Lemma np_getitem_elem {A} (a : list A) (i : Z) (x : A) :
  np_getitem a i = Ok x -> x ∈ a.
Proof.
  intros (_ & _ & Hx)%np_getitem_Ok. by eapply list_elem_of_lookup_2.
Qed.

Lemma np_getitem_first {A} (a : list A) (x : A) :
  np_getitem a 0 = Ok x -> a !! 0%nat = Some x.
Proof.
  intros (_ & _ & Hx)%np_getitem_Ok.
  by rewrite Zmod_0_l in Hx.
Qed.

Ltac unfold_handler :=
  unfold Api.predict, Api.in_flight, Api.predict_body, Api.load_artifacts,
    outcome, final, calls, bind, try_except, try_finally, call, lift, ret,
    is_Exception, prediction_errors_inc, prediction_counter_inc,
    prediction_confidence_observe, active_requests_inc, active_requests_dec,
    model_load_status_set, emit in *.

Lemma success_not_failure (p : Api.Payload) :
  success_shape p -> ~ failure_shape p.
Proof.
  intros (text & label & c & ->) (msg & H).
  apply (f_equal (fun q : gmap string pyval => q !! "error")) in H.
  by simplify_map_eq.
Qed.

Lemma not_loaded_cases (a b : bool) :
  negb a || negb b = true -> a = false \/ b = false.
Proof. destruct a, b; auto. Qed.

Lemma loaded_cases (a b : bool) :
  negb a || negb b = false -> a = true /\ b = true.
Proof. by destruct a, b. Qed.

(** The body of [predict] follows one of the runs of [body_run], and the
    response and the calls do not depend on the metrics. *)
Lemma predict_body_spec art data :
  exists o t,
    body_run art data o t /\
    forall m, Api.predict_body art data m = (o, apply_events t m, t).
Proof.
  unfold Api.predict_body.
  destruct (negb (Api.truth (Api.model art)) ||
            negb (Api.truth (Api.preprocessor art))) eqn:Hl.
  { apply not_loaded_cases in Hl.
    eexists _, _. split; [by apply run_not_loaded|]. done. }
  apply loaded_cases in Hl.
  destruct (Api.method "transform" transform (Api.preprocessor art)
              (DataFrame [Api.dict data])) as [x|e] eqn:Ht.
  2:{ eexists _, _. split; [by eapply run_preprocessing_error|]. done. }
  destruct (Api.method "predict" predict (Api.model art) x)
    as [prediction|e] eqn:Hp.
  2:{ eexists _, _. split; [by eapply run_predict_error|].
      intros m. unfold_handler. simpl. by rewrite Hp. }
  destruct (bindR (Api.method "predict_proba" predict_proba (Api.model art) x)
              (confidence_lookup prediction)) as [c|e] eqn:Hc.
  2:{ eexists _, _. split; [by eapply run_confidence_error|].
      intros m. unfold_handler. simpl. rewrite Hp; simpl.
      unfold confidence_lookup, bindR in Hc.
      destruct (Api.method "predict_proba" _ _ _); simpl; [|by simplify_eq].
      destruct (np_getitem prediction 0); simpl; [|by simplify_eq].
      destruct (py_int _); simpl; [|by simplify_eq].
      destruct (np_getitem _ 0); simpl; [|by simplify_eq].
      destruct (np_getitem _ _); simpl; by simplify_eq. }
  unfold bindR in Hc.
  destruct (Api.method "predict_proba" _ _ _) as [probabilities|] eqn:Hpp;
    [|done].
  pose proof Hc as Hc'. unfold confidence_lookup, bindR in Hc'.
  destruct (np_getitem prediction 0) as [first|] eqn:Hf; [|done].
  destruct (py_int first) as [label|] eqn:Hi; [|done].
  destruct (np_getitem probabilities 0) as [row|] eqn:Hr; [|done].
  eexists _, _. split; [by eapply run_success|].
  intros m. unfold_handler. simpl. rewrite Hp, Hpp; simpl.
  rewrite Hf; simpl. rewrite Hi; simpl. rewrite Hr; simpl. rewrite Hc'.
  done.
Qed.

(** The gauge scope around any body: the increment comes first, the
    decrement last, and the outcome is that of the body, whether it
    returned or raised. *)
Lemma in_flight_run {A} (body : M A) (m : Metrics) :
  Api.in_flight body m =
  (outcome (body (apply_event ActiveRequestsInc m)),
   apply_event ActiveRequestsDec
     (final (body (apply_event ActiveRequestsInc m))),
   request_calls (calls (body (apply_event ActiveRequestsInc m)))).
Proof.
  unfold_handler. unfold request_calls.
  destruct (body (apply_event ActiveRequestsInc m)) as [[[a|e] m1] t]; done.
Qed.

Lemma apply_events_app t1 t2 m :
  apply_events (t1 ++ t2) m = apply_events t2 (apply_events t1 m).
Proof. apply foldl_app. Qed.

(** The handler follows one of the runs of [body_run] between the two
    gauge operations. *)
Lemma predict_spec art data :
  exists o t,
    body_run art data o t /\
    forall m,
      Api.predict art data m =
      (o, apply_events (request_calls t) m, request_calls t).
Proof.
  destruct (predict_body_spec art data) as (o & t & Hrun & Hbody).
  exists o, t. split; [done|]. intros m.
  unfold Api.predict. rewrite in_flight_run, Hbody.
  unfold outcome, final, calls, request_calls; simpl.
  by rewrite apply_events_app.
Qed.

Lemma failure_not_success (p : Api.Payload) :
  failure_shape p -> ~ success_shape p.
Proof. intros Hf Hs. by apply (success_not_failure p). Qed.

Lemma body_run_response art data o t :
  body_run art data o t ->
  exists p : Api.Payload,
    o = Ok p /\
    (success_shape p /\ ~ pipeline_failure art data \/
     failure_shape p /\ pipeline_failure art data).
Proof.
  assert (Hfail : forall msg : string,
             failure_shape ({[ "error" := PyStr msg ]})) by (by eexists).
  destruct 1 as [Hl|e Hl Ht|x e Hl Ht Hp|x pr e Hl Ht Hp Hc
                 |x pr pp first label c Hl Ht Hp Hpp Hf Hi Hc];
    (eexists; split; [done|]).
  - right. split; [done|]. by apply ModelNotLoaded.
  - right. split; [done|]. by eapply PreprocessingError.
  - right. split; [done|]. eapply InferenceError; [done|].
    unfold model_stage. by rewrite Hp.
  - right. split; [done|]. eapply InferenceError; [done|].
    unfold model_stage. by rewrite Hp.
  - left. split; [by eexists _, _, _|].
    destruct Hl as [Hm Hpre].
    intros [[H|H]|e H|x' e H Hs]; [congruence..|].
    rewrite Ht in H. injection H as <-.
    unfold model_stage in Hs. rewrite Hp, Hpp in Hs. simpl in Hs. congruence.
Qed.

(** ** The claims *)

Lemma class_probability_column (classes : list Z) (row : list pyfloat)
    (column : nat) (c : Z) :
  NoDup classes ->
  classes !! column = Some c ->
  class_probability classes row c = row !! column.
Proof.
  intros Hnd Hc. unfold class_probability.
  assert (Hfind : list_find (fun label => label = c) classes
                  = Some (column, c)).
  { apply list_find_Some. split; [done|]. split; [done|].
    intros j y Hy Hlt ->.
    pose proof (NoDup_lookup _ _ _ _ Hnd Hy Hc). lia. }
  by rewrite Hfind.
Qed.

(** C1, as stated, fails: a binary classifier with the classes -1 and 1
    predicts class -1, to which it assigns probability 0.8; both model
    calls succeed, and the response carries confidence 0.2, the
    probability of the other class. *)
Lemma confidence_is_class_probability_counterexample :
  exists (x : matrix_like) (p : Api.Payload),
    predict (fitted sign_classifier) x = Ok [SInt (-1)] /\
    predict_proba (fitted sign_classifier) x
      = Ok [[Finite (8 # 10); Finite (2 # 10)]] /\
    outcome
      (Api.predict
         (Api.mkArtifacts (Some sample_preprocessor)
            (Some (fitted sign_classifier)))
         sample_request sample_metrics) = Ok p /\
    p !! "prediction_label" = Some (PyInt (-1)) /\
    p !! "confidence" = Some (PyFloat (Finite (2 # 10))) /\
    class_probability (classes_ sign_classifier)
      [Finite (8 # 10); Finite (2 # 10)] (-1) = Some (Finite (8 # 10)) /\
    ~ confidence_is_class_probability sign_classifier
        [Finite (8 # 10); Finite (2 # 10)] p.
Proof.
  exists (NDArray [sample_features]). eexists.
  split; [reflexivity|]. split; [reflexivity|]. split; [reflexivity|].
  split; [reflexivity|]. split; [reflexivity|]. split; [reflexivity|].
  intros (label & c & Hl & Hc & Hp).
  vm_compute in Hl. injection Hl as <-.
  vm_compute in Hc. injection Hc as <-.
  vm_compute in Hp. discriminate.
Qed.

(** C1, amended: when the artifacts are loaded and [transform],
    [predict] and [predict_proba] succeed on a request, the confidence of
    the response is the entry of the first row of [predict_proba] at the
    index [int(prediction[0])], read as numpy does (an index in
    [-n .. n-1], a negative one counting from the end).  It is the
    probability that the model assigns to the predicted class whenever
    that index is the column of the predicted class, in particular when
    the class labels of the model are the column indices 0, 1, ... *)
Theorem confidence_is_entry_at_label
    art data m pre clf x prediction probabilities :
  Api.preprocessor art = Some pre ->
  Api.model art = Some (fitted clf) ->
  truthy pre = true ->
  truthy (fitted clf) = true ->
  transform pre (DataFrame [Api.dict data]) = Ok x ->
  predict (fitted clf) x = Ok prediction ->
  predict_proba (fitted clf) x = Ok probabilities ->
  forall (p : Api.Payload) (c : pyfloat),
    outcome (Api.predict art data m) = Ok p ->
    p !! "confidence" = Some (PyFloat c) ->
    exists first label row,
      prediction !! 0%nat = Some first /\
      py_int first = Ok label /\
      p !! "prediction_label" = Some (PyInt label) /\
      probabilities !! 0%nat = Some row /\
      valid_index (length row) label /\
      row !! Z.to_nat (label mod Z.of_nat (length row)) = Some c /\
      (NoDup (classes_ clf) ->
       classes_ clf !! Z.to_nat (label mod Z.of_nat (length row))
         = Some label ->
       confidence_is_class_probability clf row p) /\
      (classes_ clf = seqZ 0 (Z.of_nat (length row)) ->
       label ∈ classes_ clf ->
       confidence_is_class_probability clf row p).
Proof.
  intros Hpre Hmo Tpre Tmo Ht Hp Hpp p c.
  destruct (predict_spec art data) as (o & t & Hrun & Heq). rewrite Heq.
  unfold outcome; simpl. intros -> Hconf.
  inversion Hrun as [Hl Hq|e Hl Ht' Hq|x' e Hl Ht' Hpr Hq
                     |x' pr e Hl Ht' Hpr Hc Hq
                     |x' pr pp first label c' Hl Ht' Hpr Hpp' Hf Hi Hc Hq];
    subst; try by simplify_map_eq.
  simplify_map_eq.
  rewrite Hpre, Hmo in *; simpl in *.
  assert (x' = x) as -> by congruence.
  assert (pr = prediction) as -> by congruence.
  assert (pp = probabilities) as -> by congruence.
  unfold confidence_lookup, bindR in Hc. rewrite Hf, Hi in Hc.
  destruct (np_getitem probabilities 0) as [row|] eqn:Hrow; [|done].
  apply np_getitem_first in Hf, Hrow.
  apply np_getitem_Ok in Hc as (_ & Hvalid & Hentry).
  assert (Hcol : NoDup (classes_ clf) ->
                 classes_ clf !! Z.to_nat (label mod Z.of_nat (length row))
                   = Some label ->
                 confidence_is_class_probability clf row
                   (<[ "prediction" :=
                         PyStr (if label =? 1 then "Heart Disease"
                                else "No Heart Disease") ]>
                    (<[ "prediction_label" := PyInt label ]>
                     {[ "confidence" := PyFloat c ]}))).
  { intros Hnd Hlabel. exists label, c.
    split; [by simplify_map_eq|]. split; [by simplify_map_eq|].
    by rewrite (class_probability_column _ _ _ _ Hnd Hlabel). }
  exists first, label, row.
  split; [done|]. split; [done|]. split; [by simplify_map_eq|].
  split; [done|]. split; [done|]. split; [done|]. split; [exact Hcol|].
  intros Hclasses Hin. apply Hcol.
  - rewrite Hclasses. apply NoDup_seqZ.
  - rewrite Hclasses in Hin |- *. apply elem_of_seqZ in Hin.
    rewrite Z.mod_small by lia.
    apply lookup_seqZ. lia.
Qed.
*-*-*
## TRY IT
The response should consist only of the lines running from the one that contains "rewrite Z.mod_small by lia." through the end of the material, repeated exactly.

## RESPONSE TO THE EXERCISE
    rewrite Z.mod_small by lia.
    apply lookup_seqZ. lia.
Qed.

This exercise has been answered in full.